Des policiers du SPVM à la Maison de Radio-Canada, à Montréal Des policiers du SPVM à la Maison de Radio-Canada, à Montréal  Photo :  Radio-Canada

Le Service de police de la Ville de Montréal (SPVM) abolira de 200 à 250 postes de policiers au cours des cinq prochaines années, a confirmé le chef du service, Marc Parent, en entrevue à l'émission matinale d'ICI Radio-Canada Première.

Le chef de police convient que le SPVM supprimera de 40 à 45 postes par année au cours des cinq prochaines années. « Ça pourrait aller jusqu'à 50 [postes par année], mais on fait vraiment ça de façon adaptée à la situation que l'on vit », a ajouté M. Parent. Il confirmait ainsi l'information diffusée par le président de la Fraternité des policiers et policières de Montréal, Yves Francoeur, dans le journal interne du syndicat.

La mesure permettra à la Ville d'économiser 25 millions de dollars à raison de quelque 100 000 $ par poste aboli. Le SPVM prévoit procéder par attrition en ne remplaçant pas les policiers qui partent à la retraite.

« Ce n'est pas quelque chose de nouveau pour nous », a expliqué M. Parent. « Il y a une démarche de rationalisation à la Ville de Montréal.
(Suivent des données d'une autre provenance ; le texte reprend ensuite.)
(* ===== verification/CabMszip.v ===== *)
(** * Microsoft cabinets: MSZIP blocks

    [crates/ohl-mscab/src/mszip.rs]: one RFC 1951 stream for each block, the
    history carried from block to block in a ring. The raw inflater is
    miniz_oxide's [decompress]. *)

From S2P Require Export CabFormat.

(** [TINFLStatus], what the code tells apart. *)
Inductive RawStatus : Type := RS_Done | RS_HasMoreOutput | RS_Other.

Record RawResult : Type := {
  rr_status : RawStatus;
  rr_used : N;
  rr_written : list byte
}.

(** [DecompressorOxide::new], [init] and [decompress(state, input, ring, at, 0)]:
    what is written starts at [at] and stays in front of the end of the ring. *)
Class RawInflater (Y : Type) : Type := {
  raw_new : Y;
  raw_init : Y → Y;
  raw_decompress : Y → list byte → list byte → N → Y * RawResult
}.

Class RawInflaterLaws (Y : Type) `{RawInflater Y} : Prop := {
  raw_bounds z input ring at_ :
    at_ ≤ len ring → let r := (raw_decompress z input ring at_).2 in
    rr_used r ≤ len input ∧ at_ + len (rr_written r) ≤ len ring
}.

(** [b"CK"]. *)
Definition MSZIP_SIGNATURE : list byte := [x43; x4b].

Definition MSZIP_WINDOW : N := MAX_BLOCK_UNCOMPRESSED.

Record MsZipDecoder (Y : Type) : Type := {
  mz_state : Y;
  mz_window : list byte;
  mz_position : N
}.
Arguments mz_state {Y} _.
Arguments mz_window {Y} _.
Arguments mz_position {Y} _.

Definition cab_fail {S A} (error : CabinetError) : M S (Stop CabinetError) A := throw (Fail error).

(** [?] on a [Result]. *)
Definition cab_try {S A} (r : result CabinetError A) : M S (Stop CabinetError) A := lift (map_err Fail r).

(** [if c { return Err(e) }]. *)
Definition cab_reject {S} (c : bool) (error : CabinetError) : M S (Stop CabinetError) unit :=
  cab_try (guard_err c error).

Section mszip.
Context {Y : Type} `{RawInflater Y}.

(** The decoder and the buffer it fills. *)
Abbreviation MZ A := (M (MsZipDecoder Y * list byte) (Stop CabinetError) A).

Definition mszip_new : MsZipDecoder Y :=
  {| mz_state := raw_new; mz_window := replicate (N.to_nat MSZIP_WINDOW) x00; mz_position := 0 |}.

Definition copy_from_ring (window : list byte) (start size : N) (out : list byte) : result CabinetError (list byte) :=
  let first := N.min size (MSZIP_WINDOW - start) in
  head ← ok_or (get_range start (start + first) window) CE_Internal;
  if first <? size then
    tail ← ok_or (get_range 0 (size - first) window) CE_Internal;
    mret (out ++ head ++ tail)
  else mret (out ++ head).

(** One call of [decompress]: how far the payload is consumed. *)
Definition mszip_turn (payload : list byte) (expected consumed : N) : MZ (N + unit) :=
  s ← get;
  let start := mz_position s.1 in
  input ← lift (ok_or (get_range consumed (len payload) payload) Panic);
  let '(state, r) := raw_decompress (mz_state s.1) input (mz_window s.1) start in
  let written := len (rr_written r) in
  modify (λ s, ({| mz_state := state; mz_window := splice start (rr_written r) (mz_window s.1);
                   mz_position := mz_position s.1 |}, s.2));;
  consumed ← cab_try (ok_or (checked_add 64 consumed (rr_used r)) CE_DecompressionFailed);
  (if 0 <? written then
     s ← get;
     cab_reject (expected <? len s.2 + written) CE_DecompressionFailed;;
     out ← cab_try (copy_from_ring (mz_window s.1) start written s.2);
     modify (λ s, ({| mz_state := mz_state s.1; mz_window := mz_window s.1;
                      mz_position := (start + written) mod MSZIP_WINDOW |}, out))
   else mret tt);;
  match rr_status r with
  | RS_Done => mret (inr tt)
  | RS_HasMoreOutput =>
      if written =? 0 then cab_fail CE_DecompressionFailed else mret (inl consumed)
  | RS_Other => cab_fail CE_DecompressionFailed
  end.

Definition mszip_decode_block (input : list byte) (expected : N) : MZ unit :=
  modify (λ s, (s.1, []));;
  cab_reject (MSZIP_WINDOW <? expected) CE_LimitExceeded;;
  payload ← cab_try (
    if (2 <=? len input) && bool_decide (take 2 input = MSZIP_SIGNATURE) then Ok (drop 2 input)
    else Err CE_DecompressionFailed);
  modify (λ s, ({| mz_state := raw_init (mz_state s.1); mz_window := mz_window s.1;
                   mz_position := mz_position s.1 |}, s.2));;
  loop_W (mszip_turn payload expected) 0;;
  s ← get;
  cab_reject (negb (len s.2 =? expected)) CE_DecompressionFailed.
End mszip.

Lemma wp_cab_try {S A} (r : result CabinetError A) (Q : A → S → Prop) R (s : S) :
  match r with Ok a => Q a s | Err e => R (Fail e) s end → wp (cab_try r) Q R s.
Proof. by destruct r. Qed.

Lemma wp_cab_reject {S} c e (Q : unit → S → Prop) R (s : S) :
  (if c : bool then R (Fail e) s else Q tt s) → wp (cab_reject c e) Q R s.
Proof. by destruct c. Qed.

(** ** A block comes to an end *)

Section total.
Context {Y : Type} `{RawInflaterLaws Y}.

Record mszip_wf (d : MsZipDecoder Y) : Prop := {
  mw_window : len (mz_window d) = MSZIP_WINDOW;
  mw_position : mz_position d < MSZIP_WINDOW
}.

Lemma mszip_new_wf : mszip_wf mszip_new.
Proof. split; [|done]. cbn [mz_window mszip_new]. unfold len. by rewrite length_replicate, N2Nat.id. Qed.

Lemma copy_written window start written out :
  start + len written ≤ len window → len window = MSZIP_WINDOW →
  copy_from_ring (splice start written window) start (len written) out = Ok (out ++ written).
Proof.
  intros Hin Hw. unfold copy_from_ring. rewrite N.min_l by lia. cbv zeta.
  assert (len (splice start written window) = len window) as Hl.
  { unfold len. by rewrite (length_splice _ _ _ Hin). }
  rewrite (proj2 (get_range_Some start (start + len written) _ written)).
  2:{ split; [lia|]. split; [by rewrite Hl|]. unfold splice, subslice.
      assert (length (take (N.to_nat start) window) = N.to_nat start) as Ht by (rewrite length_take; unfold len in *; lia).
      rewrite drop_app_length' by done. replace (start + len written - start) with (len written) by lia.
      by rewrite len_to_nat, take_app_length. }
  cbn [ok_or mbind result_bind]. by rewrite N.ltb_irrefl.
Qed.

(** Whatever the data, a block ends: with as many bytes as expected, or with an
    error and no more than those. *)
Lemma mszip_decode_block_total input expected d out :
  mszip_wf d →
  wp (mszip_decode_block input expected)
    (λ _ s, mszip_wf s.1 ∧ len s.2 = expected ∧ expected ≤ MSZIP_WINDOW)
    (λ e s, mszip_wf s.1 ∧ len s.2 ≤ expected ∧ ∃ error, e = Fail error) (d, out).
Proof.
  intros Hd. unfold mszip_decode_block.
  set (Q := λ (_ : unit) (s : MsZipDecoder Y * list byte), mszip_wf s.1 ∧ len s.2 = expected ∧ expected ≤ MSZIP_WINDOW).
  set (R := λ (e : Stop CabinetError) (s : MsZipDecoder Y * list byte), mszip_wf s.1 ∧ len s.2 ≤ expected ∧ ∃ error, e = Fail error).
  assert (Hfail : ∀ error d out, mszip_wf d → len out ≤ expected → R (Fail error) (d, out)).
  { intros error d' out' Hd' Hout. split; [done|]. split; [done|by eexists]. }
  apply wp_bind, wp_modify. cbn [fst snd].
  apply wp_bind, wp_cab_reject. destruct (N.ltb_spec MSZIP_WINDOW expected) as [|Hexp]; [apply Hfail; [done|apply N.le_0_l]|].
  apply wp_bind, wp_cab_try. destruct (_ && _); [|apply Hfail; [done|apply N.le_0_l]].
  set (payload := drop 2 input). apply wp_bind, wp_modify. apply wp_bind.
  assert (Hdone : ∀ s, mszip_wf s.1 → len s.2 ≤ expected →
    wp (s ← get; cab_reject (negb (len s.2 =? expected)) CE_DecompressionFailed) Q R s).
  { intros [d' out'] Hd' Hout. apply wp_bind, wp_get, wp_cab_reject. cbn [fst snd].
    destruct (N.eqb_spec (len out') expected) as [E|]; cbn [negb]; [by split|by apply Hfail]. }
  eapply (loop_W_wp _ (λ (consumed : N) s, consumed ≤ len payload ∧ mszip_wf s.1 ∧ len s.2 ≤ expected) (λ _ s, expected - len s.2)).
  { split; [apply N.le_0_l|]. split; [by destruct Hd|apply N.le_0_l]. }
  { intros _ s _. assert (MSZIP_WINDOW < N.pos WISE_FUEL) by (by vm_compute). lia. }
  clear d out Hd. intros consumed [d out] (Hconsumed & [Hw Hp] & Hout). cbn [fst snd] in *. unfold mszip_turn.
  apply wp_bind, wp_get. cbv zeta. cbn [fst snd].
  rewrite (proj2 (get_range_Some consumed (len payload) payload (subslice consumed (len payload - consumed) payload))) by done.
  set (input' := subslice _ _ payload). assert (len input' = len payload - consumed) as Hin' by (apply len_subslice; lia).
  apply wp_bind, wp_lift; [|done]. intros ? [= <-].
  pose proof (raw_bounds (mz_state d) input' (mz_window d) (mz_position d) ltac:(lia)) as Hr.
  cbv zeta in Hr. destruct (raw_decompress _ _ _ _) as [state r]. cbn [snd] in Hr. destruct Hr as [Hused Hr].
  apply wp_bind, wp_modify. cbn [fst snd].
  assert (len (splice (mz_position d) (rr_written r) (mz_window d)) = MSZIP_WINDOW) as Hw'.
  { rewrite <-Hw. unfold len. by rewrite (length_splice _ _ _ Hr). }
  apply wp_bind, wp_cab_try. destruct (checked_add _ _ _) as [consumed'|] eqn:Ec; cbn [ok_or]; [|by apply Hfail].
  apply checked_add_Some in Ec as [_ ->].
  apply wp_bind. destruct (N.ltb_spec 0 (len (rr_written r))) as [Hpos|Hzero].
  - apply wp_bind, wp_get. cbn [fst snd]. apply wp_bind, wp_cab_reject.
    destruct (N.ltb_spec expected (len out + len (rr_written r))) as [|Hfit]; [by apply Hfail|].
    apply wp_bind, wp_cab_try. cbn [mz_window]. rewrite copy_written by done.
    apply wp_modify. cbn [fst snd mz_state mz_window]. rewrite (proj2 (N.eqb_neq _ 0)) by lia.
    set (d' := {| mz_state := state |}). assert (mszip_wf d') as Hd' by (split; [done|by apply N.mod_lt]).
    assert (len (out ++ rr_written r) ≤ expected) as Hout' by by rewrite len_app.
    destruct (rr_status r); [apply wp_ret; by apply Hdone| |apply wp_throw; by apply Hfail].
    apply wp_ret. cbn [fst snd]. split; [split; [lia|by split]|]. rewrite len_app in *. lia.
  - assert (len (rr_written r) = 0) as E0 by lia. rewrite E0. apply wp_ret. cbn [N.eqb].
    destruct (rr_status r); [apply wp_ret; by apply Hdone|by apply wp_throw, Hfail|by apply wp_throw, Hfail].
Qed.
End total.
Le SPVM fait partie des services de la Ville et on doit nous aussi revoir, d'ici les cinq prochaines années, comment on peut mieux déployer nos ressources et s'adapter à une nouvelle réalité économique parce que la capacité de payer des citoyens est vraiment à son maximum. »

M. Francoeur dénonce ces compressions budgétaires dans les pages du journal du syndicat. Il soutient que malgré la baisse du taux de criminalité à Montréal, le SPVM manque déjà de ressources pour assurer la surveillance des activités terroristes et la cybercriminalité.

L'annonce de la suppression des postes de policiers intervient alors que doivent s'amorcer, la semaine prochaine, les négociations en prévision d'une nouvelle convention collective. La Ville réclame également 18,5 millions de dollars au syndicat des policiers pour un manque à gagner relié à des amendes non perçues que l'administration du maire Denis Coderre associe à des moyens de pression.